In a series of tweets and pictures, the museum made direct reference to a series of artefacts that it felt were racist. These includes a 1916 painting by Harold Copping titled A Medical Missionary Attending to a Sick African, which depicts an African person kneeling in front of a white missionary.
“The result was a collection that told a global story of health and medicine in which disabled people, Black people, Indigenous peoples and people of colour were exoticised, marginalised and exploited—or even missed out altogether,” the thread read.
The closure of the display “marks a significant turning point, as we prepare to transform how our collections are presented,” the Wellcome Collection said in a statement on their website. The collection is now embarking on “a major project that will amplify the voices of those who have been previously erased or marginalised from museums, bringing their stories of health and humanity to the heart of our galleries,” it said.
The museum appointed Melanie Keen as a new director in 2019. On her appointment, Keen said she would interrogate some of the objects in the museum, asking who they belonged to and exploring how they were acquired.
Keen said at the time: “It feels like an impossible place to be worrying about this material we hold without interrogating what it is, what narratives there are to be understood in a more profound way, and how the material came to be in our collection.”
Dan Hicks, a professor of Contemporary Archaeology at the University of Oxford and a curator at the university’s Pitt Rivers museum, was initially employed by the Collection to stage what they termed ‘interventions’ around the artefacts. Hicks and other artists wrote texts that sought to situate the artefacts in a more contemporary guise.
Alongside one artefact, a fragment of the English philosopher Jeremy Bentham’s skin, Hicks wrote a caption that ended with the statement: “Time’s up. Just rewriting labels isn’t enough. Let’s face up to all the human remains that Henry Wellcome collected. Dismantle Wellcome’s enduring colonialism, its white infrastructure.”
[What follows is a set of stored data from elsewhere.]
(** The report never panics: with up to 2^53 latencies - zero included - the index of
    every percentile, computed in doubles, is one of the sorted latencies. *)
Theorem report_in_range s : Z.of_nat (length (sh_latencies s)) <= 2^53 ->
  match re_percentiles (printMetrics s) with
  | Some l => sh_latencies s <> [] /\ Forall (fun o => exists x, o = Some x /\ x ∈ sh_latencies s) l
  | None => sh_latencies s = []
  end.
Proof.
  intros Hb. unfold printMetrics. pose proof (merge_sort_Permutation Z.le (sh_latencies s)) as Hperm.
  assert (Hlen : length (merge_sort Z.le (sh_latencies s)) = length (sh_latencies s)) by by rewrite Hperm.
  destruct (0 <? length (merge_sort Z.le (sh_latencies s)))%nat eqn:E; cbn [re_percentiles].
  - apply Nat.ltb_lt in E. split; [intros H; rewrite Hlen, H in E; cbn in E; lia|].
    apply Forall_fmap, list.Forall_forall. intros percent Hp. destruct (percentile_Some (merge_sort Z.le (sh_latencies s)) percent) as (x & Hx & Hin); [done|by rewrite Hlen|done|].
    exists x. split; [exact Hx|]. by rewrite <- Hperm.
  - apply Nat.ltb_ge in E. rewrite Hlen in E. destruct (sh_latencies s); [done|cbn in E; lia].
Qed.

(** ** Concrete runs *)

Fixpoint exec (steps : list (nat * bool * bench_input)) (m : Z) (b : Bench) : option (Z * Bench) :=
  match steps with
  | [] => Some (m, b)
  | (k, receiver, i) :: steps =>
      b ← bench_step k receiver i b; exec steps (Z.max m (sh_currentUsers (be_shared b))) b
  end.

Lemma exec_run users steps : forall n m b m' b', bench_run users n m b -> exec steps m b = Some (m', b') ->
  bench_run users (n + length steps) m' b'.
Proof.
  induction steps as [|[[k receiver] i] steps IH]; intros n m b m' b' Hrun; cbn [exec length].
  - intros [= <- <-]. by rewrite Nat.add_0_r.
  - destruct (bench_step k receiver i b) as [b1|] eqn:E; [|done]. cbn [mbind option_bind]. intros H.
    rewrite Nat.add_succ_r. apply (IH (S n)) in H; [done|]. by econstructor.
Qed.

Definition welcome : option pb_ServerEnvelope :=
  Some (mk_pb_ServerEnvelope 1 (Some (ServerEnvelope_Authenticated (Some (Some
    (mk_pb_WorldState None None [] [] None [] 1 1 1)))))).
Definition joins (k : nat) : list (nat * bool * bench_input) :=
  (fun i => (k, false, i)) <$> [CallWorks; CallWorks; CallWorks; Message welcome; CallWorks].
Definition own (k n : nat) : list (nat * bool * bench_input) := replicate n (k, false, CallWorks).

(** Two users are online at once, but the first has left when the second looks: the
    peak is one.  The first command could not be sent. *)
Definition peak_missed_steps : list (nat * bool * bench_input) :=
  joins 0 ++ own 0 4 ++ [(0%nat, false, Now 5); (0%nat, false, CallFails)] ++ own 0 2 ++ joins 1 ++ own 0 1 ++ own 1 4.

Definition shared_after (o : option (Z * Bench)) : option (Z * Shared) := p ← o; Some (p.1, be_shared p.2).

Lemma peak_missed : shared_after (exec peak_missed_steps 0 (new_bench 2)) = Some (2, mkShared 0 0 1 0 [] 1 1).
Proof. vm_compute. reflexivity. Qed.

(** The context of the stream ends: [Recv] fails because of it, and [select] may take the
    branch of the ended receiver: an ordinary end counts as a transport error. *)
Definition deadline_steps : list (nat * bool * bench_input) :=
  joins 0 ++ own 0 4 ++ [(0%nat, false, Now 5); (0%nat, false, CallWorks);
    (0%nat, true, Message (Some (mk_pb_ServerEnvelope 2 (Some (ServerEnvelope_CommandResult (Some "切换地图指令已接受"))))));
    (0%nat, true, CallWorks); (0%nat, true, CallWorks); (0%nat, true, Now 9);
    (0%nat, true, CallFails); (0%nat, false, ReceiveDone)] ++ own 0 2.

Lemma deadline_counts_error : shared_after (exec deadline_steps 0 (new_bench 1)) = Some (1, mkShared 1 0 1 0 [4] 1 0).
Proof. vm_compute. reflexivity. Qed.

Lemma benchmark_counts_witness :
  exists m b, exec deadline_steps 0 (new_bench 1) = Some (m, b) /\ sh_commandConfirmed (be_shared b) = 1 /\
    sh_commandConfirmed (be_shared b) = Z.of_nat (length (sh_latencies (be_shared b))) + total timing (be_users b).
Proof.
  destruct (exec deadline_steps 0 (new_bench 1)) as [[m b]|] eqn:E; [|vm_compute in E; discriminate E]. exists m, b.
  assert (Hc : 1 = sh_commandConfirmed (be_shared b)) by (pose proof deadline_counts_error as H; rewrite E in H; cbn in H; by injection H as _ ->).
  split; [done|]. split; [done|].
  destruct (benchmark_counts 1 (0 + length deadline_steps) m b ltac:(lia) ltac:(vm_compute; reflexivity)
    (exec_run 1 deadline_steps 0 0 (new_bench 1) m b (bench_start 1) E)) as (_ & H & _). exact H.
Defined.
In a tweet Hicks said: “Colleagues at Wellcome are offering some of the vision and leadership we need in the UK arts and culture sectors. The idea that a museum must never change with the times is perhaps the most ludicrous and yet pernicious argument we’re seeing in the right’s ongoing War on Culture.”
Other staff members at the Wellcome Collection defended the decision to close the display. Danny Birchall, who edits the Wellcome Collection website, said in a tweet: “Feeling incredibly proud of my colleagues today, and largely appalled at the state of public discourse about museums in this country.”
It has been a turbulent period of self-reflection for the Trust. This August, it reported on a pledge it made to tackle racism in June 2020, shortly after the death of George Floyd in the US. In the August report, the trust’s director, Jeremy Farrar, announced the organisation had “fallen short of the commitments we made”.
An evaluation Farrar commissioned said the trust is “still institutionally racist”, finding that harassment, discrimination and micro-aggressions against Black staff members remained a part of the organisation’s culture. Farrar apologised for “unacceptable racist behaviours” and has committed to “a set of positive action principles applied to funding decision-making processes”.
The response from some quarters of the museum world has been furious, including accusations that staff at the Welcome Collection have failed on the terms set out in its own constitution.
Barbara Rich, a London-based barrister for the firm 5 Stone Buildings, has pointed to the Wellcome Trust’s constitution, which is available on its website. In clause 2(d) of Schedule A of the trust deed, the trustee’s pledge to make the objects of the Trust available “for the use of the public benefit, as the Trustees shall think fit, of any part of the Wellcome Collections.”